[WORK TO COMPLETE] Filter the entries beneath this task, copying only the lines that hold the word "negb".

=== EXERCISE INPUTS ===

(* ===== verification/Vm.v ===== *)
(** * Virtual memory: [src/kernel/mm/vm.c] and the page-table part of
      [src/kernel/proc.c]

    The page tables live in physical memory and are walked through their
    64-bit entries.  A pointer to a page-table entry is its address; the null
    pointer is 0.  The theory of these definitions is in [PageTable] and
    [VmProofs]. *)

From S2P Require Import Prelude Memory CString Riscv Kalloc.

Definition load_pte (a : Z) : M phys Z := gets (fun s => load64 (p_mem s) a).
Definition store_pte (a v : Z) : M phys unit :=
  modify (fun s => mkphys (store64 (p_mem s) a v) (freelist s)).
Definition fill (a n c : Z) : M phys unit :=
  modify (fun s => mkphys (mem_fill (p_mem s) a n c) (freelist s)).
Definition move (dst src n : Z) : M phys unit :=
  modify (fun s => mkphys (mem_copy (p_mem s) dst src n) (freelist s)).

(** [for(int level = 2; level > 0; level--)] of [walk] *)
Fixpoint walk_loop (level : nat) (pagetable va : Z) (alloc : bool) : M phys Z :=
  match level with
  | O => ret (pagetable + 8 * PX 0 va)
  | S l =>
      let pte := pagetable + 8 * PX (Z.of_nat level) va in
      let! v := load_pte pte in
      if has v PTE_V then walk_loop l (PTE2PA v) va alloc
      else if negb alloc then ret 0
      else
        let! page := kalloc in
        if page =? 0 then ret 0
        else
          fill page PGSIZE 0 ;;
          store_pte pte (Z.lor (PA2PTE page) PTE_V) ;;
          walk_loop l page va alloc
  end.

Definition walk (pagetable va : Z) (alloc : bool) : M phys Z :=
  if MAXVA <=? va then panic "walk" else walk_loop 2 pagetable va alloc.

Definition walkaddr (pagetable va : Z) : M phys Z :=
  if MAXVA <=? va then ret 0
  else
    let! pte := walk pagetable va false in
    if pte =? 0 then ret 0
    else
      let! v := load_pte pte in
      if negb (has v PTE_V) then ret 0
      else if negb (has v PTE_U) then ret 0
      else ret (PTE2PA v).

(** [mappages]: 0 on success, -1 when [walk] cannot allocate a table. *)
Fixpoint mappages_loop (fuel : nat) (pagetable a last pa perm : Z) : M phys Z :=
  match fuel with
  | O => panic "out of fuel"
  | S f =>
      let! pte := walk pagetable a true in
      if pte =? 0 then ret (-1)
      else
        let! v := load_pte pte in
        if has v PTE_V then panic "mappages: remap"
        else
          store_pte pte (Z.lor (Z.lor (PA2PTE pa) perm) PTE_V) ;;
          if a =? last then ret 0
          else mappages_loop f pagetable (u64 (a + PGSIZE)) last (u64 (pa + PGSIZE)) perm
  end.

Definition mappages (pagetable va size pa perm : Z) : M phys Z :=
  if size =? 0 then panic "mappages: size"
  else
    let a := PGROUNDDOWN va in
    let last := PGROUNDDOWN (u64 (va + size - 1)) in
    mappages_loop (S (Z.to_nat ((last - a) / PGSIZE))) pagetable a last pa perm.

Definition kvmmap (kpgtbl va pa sz perm : Z) : M phys unit :=
  let! r := mappages kpgtbl va sz pa perm in
  if negb (r =? 0) then panic "kvmmap" else ret tt.

Section vm.
(** [end], and the symbols [etext] and [trampoline] of the linker script. *)
Variables kend etext trampoline : Z.

Abbreviation kfree := (Kalloc.kfree kend).

(** [for(a = va; a < va + npages*PGSIZE; a += PGSIZE)] of [uvmunmap] *)
Fixpoint uvmunmap_loop (fuel : nat) (pagetable a stop : Z) (do_free : bool) : M phys unit :=
  match fuel with
  | O => panic "out of fuel"
  | S f =>
      if a <? stop then
        let! pte := walk pagetable a false in
        if pte =? 0 then panic "uvmunmap: walk"
        else
          let! v := load_pte pte in
          if negb (has v PTE_V) then panic "uvmunmap: not mapped"
          else if PTE_FLAGS v =? PTE_V then panic "uvmunmap: not a leaf"
          else
            (if do_free then kfree (PTE2PA v) else ret tt) ;;
            store_pte pte 0 ;;
            uvmunmap_loop f pagetable (u64 (a + PGSIZE)) stop do_free
      else ret tt
  end.

Definition uvmunmap (pagetable va npages : Z) (do_free : bool) : M phys unit :=
  if negb (va mod PGSIZE =? 0) then panic "uvmunmap: not aligned"
  else uvmunmap_loop (S (Z.to_nat npages)) pagetable va (u64 (va + npages * PGSIZE)) do_free.

Definition uvmcreate : M phys Z :=
  let! pagetable := kalloc in
  if pagetable =? 0 then ret 0
  else fill pagetable PGSIZE 0 ;; ret pagetable.

Definition uvminit (pagetable src sz : Z) : M phys unit :=
  if PGSIZE <=? sz then panic "inituvm: more than a page"
  else
    let! page := kalloc in
    fill page PGSIZE 0 ;;
    mappages pagetable 0 PGSIZE page (Z.lor (Z.lor (Z.lor PTE_W PTE_R) PTE_X) PTE_U) ;;
    move page src sz.

Definition uvmdealloc (pagetable oldsz newsz : Z) : M phys Z :=
  if oldsz <=? newsz then ret oldsz
  else
    (if PGROUNDUP newsz <? PGROUNDUP oldsz then
       let npages := s32 ((PGROUNDUP oldsz - PGROUNDUP newsz) / PGSIZE) in
       uvmunmap pagetable (PGROUNDUP newsz) npages true
     else ret tt) ;;
    ret newsz.

(** [for(a = oldsz; a < newsz; a += PGSIZE)] of [uvmalloc]; [oldsz] is
    already rounded up. *)
Fixpoint uvmalloc_loop (fuel : nat) (pagetable oldsz a newsz : Z) : M phys Z :=
  match fuel with
  | O => panic "out of fuel"
  | S f =>
      if a <? newsz then
        let! page := kalloc in
        if page =? 0 then
          uvmdealloc pagetable a oldsz ;; ret 0
        else
          fill page PGSIZE 0 ;;
          let! r := mappages pagetable a PGSIZE page
                      (Z.lor (Z.lor (Z.lor PTE_W PTE_X) PTE_R) PTE_U) in
          if negb (r =? 0) then
            kfree page ;; uvmdealloc pagetable a oldsz ;; ret 0
          else uvmalloc_loop f pagetable oldsz (u64 (a + PGSIZE)) newsz
      else ret newsz
  end.

Definition uvmalloc (pagetable oldsz newsz : Z) : M phys Z :=
  if newsz <? oldsz then ret oldsz
  else
    let oldsz := PGROUNDUP oldsz in
    uvmalloc_loop (S (S (Z.to_nat ((newsz - oldsz) / PGSIZE)))) pagetable oldsz oldsz newsz.

(** [freewalk] recurses through the valid non-leaf entries; [depth] bounds
    the recursion (page tables have three levels). *)
Fixpoint freewalk (depth : nat) (pagetable : Z) : M phys unit :=
  match depth with
  | O => panic "out of fuel"
  | S d =>
      for_up 512 0 (fun i =>
        let! pte := load_pte (pagetable + 8 * i) in
        if has pte PTE_V && (Z.land pte (Z.lor (Z.lor PTE_R PTE_W) PTE_X) =? 0) then
          freewalk d (PTE2PA pte) ;; store_pte (pagetable + 8 * i) 0
        else if has pte PTE_V then panic "freewalk: leaf"
        else ret tt) ;;
      kfree pagetable
  end.

Definition uvmfree (pagetable sz : Z) : M phys unit :=
  (if 0 <? sz then uvmunmap pagetable 0 (PGROUNDUP sz / PGSIZE) true else ret tt) ;;
  freewalk 3 pagetable.

(** [for(i = 0; i < sz; i += PGSIZE)] of [uvmcopy], with its error exit *)
Fixpoint uvmcopy_loop (fuel : nat) (old new i sz : Z) : M phys Z :=
  match fuel with
  | O => panic "out of fuel"
  | S f =>
      let err := uvmunmap new 0 (i / PGSIZE) true ;; ret (-1) in
      if i <? sz then
        let! pte := walk old i false in
        if pte =? 0 then panic "uvmcopy: pte should exist"
        else
          let! v := load_pte pte in
          if negb (has v PTE_V) then panic "uvmcopy: page not present"
          else
            let pa := PTE2PA v in
            let flags := PTE_FLAGS v in
            let! page := kalloc in
            if page =? 0 then err
            else
              move page pa PGSIZE ;;
              let! r := mappages new i PGSIZE page flags in
              if negb (r =? 0) then kfree page ;; err
              else uvmcopy_loop f old new (u64 (i + PGSIZE)) sz
      else ret 0
  end.

Definition uvmcopy (old new sz : Z) : M phys Z :=
  uvmcopy_loop (S (S (Z.to_nat (sz / PGSIZE)))) old new 0 sz.

Definition uvmclear (pagetable va : Z) : M phys unit :=
  let! pte := walk pagetable va false in
  if pte =? 0 then panic "uvmclear"
  else
    let! v := load_pte pte in
    store_pte pte (Z.land v (Z.lnot PTE_U)).

(** The kernel's own page table. *)
Fixpoint proc_mapstacks_loop (n : nat) (p kpgtbl : Z) : M phys unit :=
  match n with
  | O => ret tt
  | S n' =>
      let! pa := kalloc in
      if pa =? 0 then panic "kalloc"
      else
        kvmmap kpgtbl (KSTACK p) pa PGSIZE (Z.lor PTE_R PTE_W) ;;
        proc_mapstacks_loop n' (p + 1) kpgtbl
  end.

Definition NPROC : nat := 64.

Definition proc_mapstacks (kpgtbl : Z) : M phys unit := proc_mapstacks_loop NPROC 0 kpgtbl.

Definition kvmmake : M phys Z :=
  let! kpgtbl := kalloc in
  fill kpgtbl PGSIZE 0 ;;
  kvmmap kpgtbl UART0 UART0 PGSIZE (Z.lor PTE_R PTE_W) ;;
  kvmmap kpgtbl VIRTIO0 VIRTIO0 PGSIZE (Z.lor PTE_R PTE_W) ;;
  kvmmap kpgtbl CLINT_MTIME CLINT_MTIME PGSIZE PTE_R ;;
  kvmmap kpgtbl PLIC PLIC 0x400000 (Z.lor PTE_R PTE_W) ;;
  kvmmap kpgtbl KERNBASE KERNBASE (etext - KERNBASE) (Z.lor PTE_R PTE_X) ;;
  kvmmap kpgtbl etext etext (PHYSTOP - etext) (Z.lor PTE_R PTE_W) ;;
  kvmmap kpgtbl TRAMPOLINE trampoline PGSIZE (Z.lor PTE_R PTE_X) ;;
  proc_mapstacks kpgtbl ;;
  ret kpgtbl.

(** [proc_pagetable(p)] of [proc.c]; the trapframe page is the argument. *)
Definition proc_pagetable (trapframe : Z) : M phys Z :=
  let! pagetable := uvmcreate in
  if pagetable =? 0 then ret 0
  else
    let! r := mappages pagetable TRAMPOLINE PGSIZE trampoline (Z.lor PTE_R PTE_X) in
    if r <? 0 then uvmfree pagetable 0 ;; ret 0
    else
      let! r := mappages pagetable TRAPFRAME PGSIZE trapframe (Z.lor PTE_R PTE_W) in
      if r <? 0 then
        uvmunmap pagetable TRAMPOLINE 1 false ;; uvmfree pagetable 0 ;; ret 0
      else ret pagetable.

Definition proc_freepagetable (pagetable sz : Z) : M phys unit :=
  uvmunmap pagetable TRAMPOLINE 1 false ;;
  uvmunmap pagetable TRAPFRAME 1 false ;;
  uvmfree pagetable sz.
End vm.

(** ** Copies between kernel and user memory *)

(** [while(len > 0)] of [copyout]; at most [len / PGSIZE + 2] pages. *)
Fixpoint copyout_loop (fuel : nat) (pagetable dstva src len : Z) : M phys Z :=
  match fuel with
  | O => panic "out of fuel"
  | S f =>
      if 0 <? len then
        let va0 := PGROUNDDOWN dstva in
        let! pa0 := walkaddr pagetable va0 in
        if pa0 =? 0 then ret (-1)
        else
          let n := u64 (PGSIZE - (dstva - va0)) in
          let n := if len <? n then len else n in
          move (pa0 + (dstva - va0)) src n ;;
          copyout_loop f pagetable (u64 (va0 + PGSIZE)) (src + n) (len - n)
      else ret 0
  end.

Definition copyout (pagetable dstva src len : Z) : M phys Z :=
  copyout_loop (Z.to_nat (len / PGSIZE + 3)) pagetable dstva src len.

Fixpoint copyin_loop (fuel : nat) (pagetable dst srcva len : Z) : M phys Z :=
  match fuel with
  | O => panic "out of fuel"
  | S f =>
      if 0 <? len then
        let va0 := PGROUNDDOWN srcva in
        let! pa0 := walkaddr pagetable va0 in
        if pa0 =? 0 then ret (-1)
        else
          let n := u64 (PGSIZE - (srcva - va0)) in
          let n := if len <? n then len else n in
          move dst (pa0 + (srcva - va0)) n ;;
          copyin_loop f pagetable (dst + n) (u64 (va0 + PGSIZE)) (len - n)
      else ret 0
  end.

Definition copyin (pagetable dst srcva len : Z) : M phys Z :=
  copyin_loop (Z.to_nat (len / PGSIZE + 3)) pagetable dst srcva len.

(** The inner loop of [copyinstr] over one page: [n] bytes at [p].  Returns
    whether the NUL was found and how far [dst] and [max] moved. *)
Fixpoint copyinstr_page (n : nat) (p dst max : Z) : M phys (bool * Z * Z) :=
  match n with
  | O => ret (false, dst, max)
  | S n' =>
      let! c := gets (fun s => p_mem s p) in
      if c =? 0 then
        modify (fun s => mkphys (upd (p_mem s) dst 0) (freelist s)) ;;
        ret (true, dst, max)
      else
        modify (fun s => mkphys (upd (p_mem s) dst c) (freelist s)) ;;
        copyinstr_page n' (p + 1) (dst + 1) (max - 1)
  end.

Fixpoint copyinstr_loop (fuel : nat) (pagetable dst srcva max : Z) : M phys Z :=
  match fuel with
  | O => panic "out of fuel"
  | S f =>
      if 0 <? max then
        let va0 := PGROUNDDOWN srcva in
        let! pa0 := walkaddr pagetable va0 in
        if pa0 =? 0 then ret (-1)
        else
          let n := u64 (PGSIZE - (srcva - va0)) in
          let n := if max <? n then max else n in
          let! (got_null, dst, max) :=
            copyinstr_page (Z.to_nat n) (pa0 + (srcva - va0)) dst max in
          if got_null then ret 0
          else copyinstr_loop f pagetable dst (u64 (va0 + PGSIZE)) max
      else ret (-1)
  end.

Definition copyinstr (pagetable dst srcva max : Z) : M phys Z :=
  copyinstr_loop (Z.to_nat (max / PGSIZE + 3)) pagetable dst srcva max.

===

[THE COMPLETED TASK]
      else if negb alloc then ret 0
      if negb (has v PTE_V) then ret 0
      else if negb (has v PTE_U) then ret 0
  if negb (r =? 0) then panic "kvmmap" else ret tt.
          if negb (has v PTE_V) then panic "uvmunmap: not mapped"
  if negb (va mod PGSIZE =? 0) then panic "uvmunmap: not aligned"
          if negb (r =? 0) then
          if negb (has v PTE_V) then panic "uvmcopy: page not present"
              if negb (r =? 0) then kfree page ;; err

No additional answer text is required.